───── Given data

(** The text of a literal in this file is UTF-8; [utf8] reads it back into
    the code points that Python sees in the same literal ([None] when the
    text is not UTF-8). *)
Fixpoint utf8 (s : string) : option (list Z) :=
  match s with
  | EmptyString => Some []
  | String a r =>
    let x := octet a in
    if x <? 0x80 then option_map (cons x) (utf8 r)
    else if x <? 0xC0 then None
    else if x <? 0xE0 then
      match r with
      | String b r1 =>
        if is_cont (octet b)
        then option_map
               (cons (Z.lor (Z.shiftl (Z.land x 0x1F) 6) (cont (octet b))))
               (utf8 r1)
        else None
      | _ => None
      end
    else if x <? 0xF0 then
      match r with
      | String b (String c r2) =>
        if is_cont (octet b) && is_cont (octet c)
        then option_map
               (cons (Z.lor (Z.shiftl (Z.land x 0x0F) 12)
                       (Z.lor (Z.shiftl (cont (octet b)) 6) (cont (octet c)))))
               (utf8 r2)
        else None
      | _ => None
      end
    else if x <? 0xF8 then
      match r with
      | String b (String c (String d r3)) =>
        if is_cont (octet b) && is_cont (octet c) && is_cont (octet d)
        then option_map
               (cons (Z.lor (Z.shiftl (Z.land x 0x07) 18)
                       (Z.lor (Z.shiftl (cont (octet b)) 12)
                         (Z.lor (Z.shiftl (cont (octet c)) 6)
                                (cont (octet d))))))
               (utf8 r3)
        else None
      | _ => None
      end
    else None
  end.

Definition text (s : string) : list Z :=
  match utf8 s with
  | Some t => t
  | None => []
  end.

End Literal.

(** ** Python values and built-ins *)

Inductive exn : Type :=
| ValueError.

Inductive result (A : Type) : Type :=
| Ok (a : A)
| Raise (e : exn).

Arguments Ok {A} a.
Arguments Raise {A} e.

Definition bind {A B : Type} (m : result A) (k : A -> result B) : result B :=
  match m with
  | Ok a => k a
  | Raise e => Raise e
  end.

Notation "x <- m ;; k" := (bind m (fun x => k))
  (at level 61, m at next level, right associativity).

(** Running a generator expression to its end: the items are produced from
    left to right and the first exception stops the run. *)
Fixpoint collect {A B : Type} (f : A -> result B) (xs : list A)
  : result (list B) :=
  match xs with
  | [] => Ok []
  | x :: r => y <- f x ;; ys <- collect f r ;; Ok (y :: ys)
  end.

(** A character is its code point; a [str] is the sequence of them. *)
Definition char : Type := Z.
Definition str : Type := list char.

Definition is_code_point (i : Z) : bool := (0 <=? i) && (i <? 0x110000).

(** [chr(i)]: a string of length one, [ValueError] outside
    [range(0x110000)]. *)
Definition chr (i : Z) : result str :=
  if is_code_point i then Ok [i] else Raise ValueError.

(** [ord(c)] for a character obtained by iterating over a string. *)
Definition ord (c : char) : Z := c.

(** [sep.join(parts)]. *)
Fixpoint join (sep : str) (parts : list str) : str :=
  match parts with
  | [] => []
  | [p] => p
  | p :: r => p ++ sep ++ join sep r
  end.

Definition is_byte (b : Z) : bool := (0 <=? b) && (b <? 256).

(** [bytes(ints)]: every item has to be in [range(256)]. *)
Definition bytes (ints : list Z) : result (list Z) :=
  collect (fun i => if is_byte i then Ok i else Raise ValueError) ints.

(** ** The program *)

Import Literal.

Definition BRAILLE_START_POINT : Z := 0x2800.

Definition shuffle (byte : Z) : Z :=
  Z.lor (Z.lor (Z.lor (Z.lor (Z.lor (Z.lor
    (Z.shiftl (Z.land byte (bin "00000001")) 7)
    (Z.shiftl (Z.land byte (bin "00000010")) 4))
    (Z.shiftl (Z.land byte (bin "00010100")) 2))
    (Z.shiftr (Z.land byte (bin "00100000")) 3))
    (Z.shiftr (Z.land byte (bin "01000000")) 5))
    (Z.shiftr (Z.land byte (bin "10000000")) 7))
    (Z.land byte (bin "00001000")).

Definition unshuffle (byte : Z) : Z :=
  Z.lor (Z.lor (Z.lor (Z.lor (Z.lor (Z.lor
    (Z.shiftr (Z.land byte (bin "10000000")) 7)
    (Z.shiftr (Z.land byte (bin "00100000")) 4))
    (Z.shiftr (Z.land byte (bin "01010000")) 2))
    (Z.shiftl (Z.land byte (bin "00000100")) 3))
    (Z.shiftl (Z.land byte (bin "00000010")) 5))
    (Z.shiftl (Z.land byte (bin "00000001")) 7))
    (Z.land byte (bin "00001000")).

Definition brailleify (data : list Z) : result str :=
  parts <- collect (fun byte => chr (BRAILLE_START_POINT + shuffle byte)) data ;;
  Ok (join [] parts).

Definition unbrailleify (braille : str) : result (list Z) :=
  bytes (map (fun c => unshuffle (ord c - BRAILLE_START_POINT)) braille).

(** ** Vocabulary of the specification *)

(** A character of the Braille pattern block, U+2800 to U+28FF. *)
Definition in_block (c : char) : bool :=
  (0x2800 <=? ord c) && (ord c <=? 0x28FF).

(** [f] moves the bit at index [fst p] of its argument to index [snd p] of
    its result (index 0 is the least significant bit). *)
Definition moves_bit (f : Z -> Z) (b : Z) (p : Z * Z) : Prop :=
  Z.testbit (f b) (snd p) = Z.testbit b (fst p).

(** The same as a test. *)
Definition moves_bitb (f : Z -> Z) (b : Z) (p : Z * Z) : bool :=
  Bool.eqb (Z.testbit (f b) (snd p)) (Z.testbit b (fst p)).

(** The bit mapping as the specification's table prints it. *)
Definition spec_table : list (Z * Z) :=
  [(0, 7); (1, 4); (2, 6); (4, 5); (5, 2); (6, 1); (7, 0); (3, 3)].

(** The bit mapping that the masks and shifts of [shuffle] perform, also
    the one of the module's docstring (87654321 to 15234678). *)
Definition shuffle_table : list (Z * Z) :=
  [(0, 7); (1, 5); (2, 4); (4, 6); (5, 2); (6, 1); (7, 0); (3, 3)].

(** All the values of a byte, in increasing order. *)
Definition all_bytes : list Z := map Z.of_nat (seq 0 256).

(** The bit mapping of [unshuffle]: [shuffle_table] read from right to
    left. *)
Definition unshuffle_table : list (Z * Z) :=
  [(7, 0); (5, 1); (4, 2); (6, 4); (2, 5); (1, 6); (0, 7); (3, 3)].

(** The layout of the module's docstring, as pairs (dot, bit), both counted
    from 1 as the docstring does: the dots of a cell are numbered
    1 4 / 2 5 / 3 6 / 7 8, row by row, and are to show the bits
    8 4 / 7 3 / 6 2 / 5 1 of the data. *)
Definition docstring_layout : list (Z * Z) :=
  [(1, 8); (4, 4); (2, 7); (5, 3); (3, 6); (6, 2); (7, 5); (8, 1)].

(** Dot number [fst p] of the character [c] is raised exactly when bit
    number [snd p] of [x] is set; dot [k] of a Braille character is bit [k]
    of the low byte of its code point, the bits numbered 87654321. *)
Definition shows_bit (c : char) (x : Z) (p : Z * Z) : Prop :=
  Z.testbit (ord c) (fst p - 1) = Z.testbit x (snd p - 1).

(** How many of the eight low bits of [x] are set. *)
Definition ones (x : Z) : nat :=
  List.length (filter (Z.testbit x) [0; 1; 2; 3; 4; 5; 6; 7]).

(** ** The animation of the [__main__] block *)

Module Demo.

(** What the loop does to the outside: text written to the standard output
    and pauses.  The two pause lengths are floating-point products and are
    kept as the expressions that the source passes to [time.sleep]. *)
Inductive pause : Type :=
| frame_times_blur
| frame_times_one_minus_blur.
(** * Vitess: SELECT planner entry, Binary vindex and StatefulConnection

    A shallow embedding of
    - go/vt/vtgate/planbuilder/select.go
    - go/vt/vtgate/vindexes/binary.go
    - go/vt/vttablet/tabletserver/stateful_connection.go
    with the properties stated about them.

    Go pointers that may be nil are [option]s, slices that are compared with
    nil are [option (list _)], a Go [(value, error)] pair is an [outcome], and
    a run-time panic (nil dereference, index out of range, failed type
    assertion) is the explicit outcome [Panic]. *)

From stdpp Require Import base strings list gmap.
From Stdlib Require Import ZArith Lia.
From Stdlib.Strings Require Import Byte.

Open Scope string_scope.
#[local] Set Warnings "-register-all".

(** ** Errors and outcomes *)

Module vtrpcpb.
(** The gRPC codes the modelled files use. *)
Inductive Code :=
| Code_CANCELED
| Code_INVALID_ARGUMENT
| Code_FAILED_PRECONDITION
| Code_ABORTED
| Code_UNIMPLEMENTED
| Code_UNKNOWN.
End vtrpcpb.

Module vterrors.
(** An error value.  [New] covers [vterrors.New] and [vterrors.Errorf]
    (the message already formatted), [VT12001] the error built by
    [vterrors.VT12001], [Wrap] is [vterrors.Wrap], [Errorf] is a plain
    [fmt.Errorf] error, and [Foreign] is an error produced by a
    collaborator outside the modelled files. *)
Inductive error :=
| New (code : vtrpcpb.Code) (msg : string)
| VT12001 (feature : string)
| Wrap (inner : error) (msg : string)
| Errorf (msg : string)
| Foreign (descr : string).
(** * Speech-to-text component: header parsing, transcription endpoint and
      engine listing

    A shallow embedding of [homeassistant/components/stt/__init__.py]:
    [_metadata_from_header], [SpeechToTextView.post] and
    [websocket_list_engines], with the Python exceptions they raise kept as
    values of an error type. *)

From Stdlib Require Import Ascii NArith.
From stdpp Require Import base option list strings gmap.
(** X23: when [cv2.imwrite] raises on the temporary path (no encoder for
    its extension), an upload that decodes is answered 500
    "An error occurred while processing the image." and the detection
    collaborator is not called. *)
Theorem detect_unwritable_image
    (g : Env) (file : UploadFile) (w : World) (img : ndarray) (msg : string) :
  is_bound (analyze_skin_image g) = true ->
  type_in (content_type file) allowed_types = true ->
  content file <> [] ->
  cv2_imdecode g (content file) = Some img ->
  cv2_imwrite_error g (temp_path g file) = Some msg ->
  fst (detect_skin_conditions g file w) =
    Raise (HTTPException 500 "An error occurred while processing the image.")
  /\ calls (snd (detect_skin_conditions g file w)) = calls w.
Proof.
  intros Hg Ht Hc Hd Hw.
  destruct (analyze_skin_image g) as [analyze|] eqn:E; [|done].
  pose proof (detect_analysis_paths_eq g file w analyze E Ht) as Ha.
  unfold detect_analysis_paths, processing_error in Ha. rewrite Hd, Hw in Ha.
  destruct (tempfile_error (faults g) (Py.splitext_ext (filename file))).
  { by rewrite (detect_raises g file w _ _ Ha). }
  destruct (content file) as [|b l]; [done|].
  destruct (write_error (faults g) (temp_path g file) (b :: l)).
  { by rewrite (detect_raises g file w _ _ Ha). }
  destruct (close_error (faults g) (temp_path g file));
    rewrite (detect_raises g file w _ _ Ha); cbn [fst snd];
    (split; [reflexivity|]); by rewrite calls_after_finally.
Qed.

Lemma detect_unwritable_image_witness :
  fst (detect_skin_conditions ex_env_png_only ex_upload_blob ex_world) =
    Raise (HTTPException 500 "An error occurred while processing the image.")
  /\ calls (snd (detect_skin_conditions ex_env_png_only ex_upload_blob ex_world))
     = calls ex_world.
Proof.
  apply (detect_unwritable_image ex_env_png_only ex_upload_blob ex_world ex_image
           "could not find a writer for the specified extension");
    first [reflexivity | discriminate].
Defined.

(** ** Failures while the upload is staged *)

──────────

■ Work to complete
Throughout the data above, count the lines where the word "bind" occurs, and report that figure alone.

■ Problem solution
2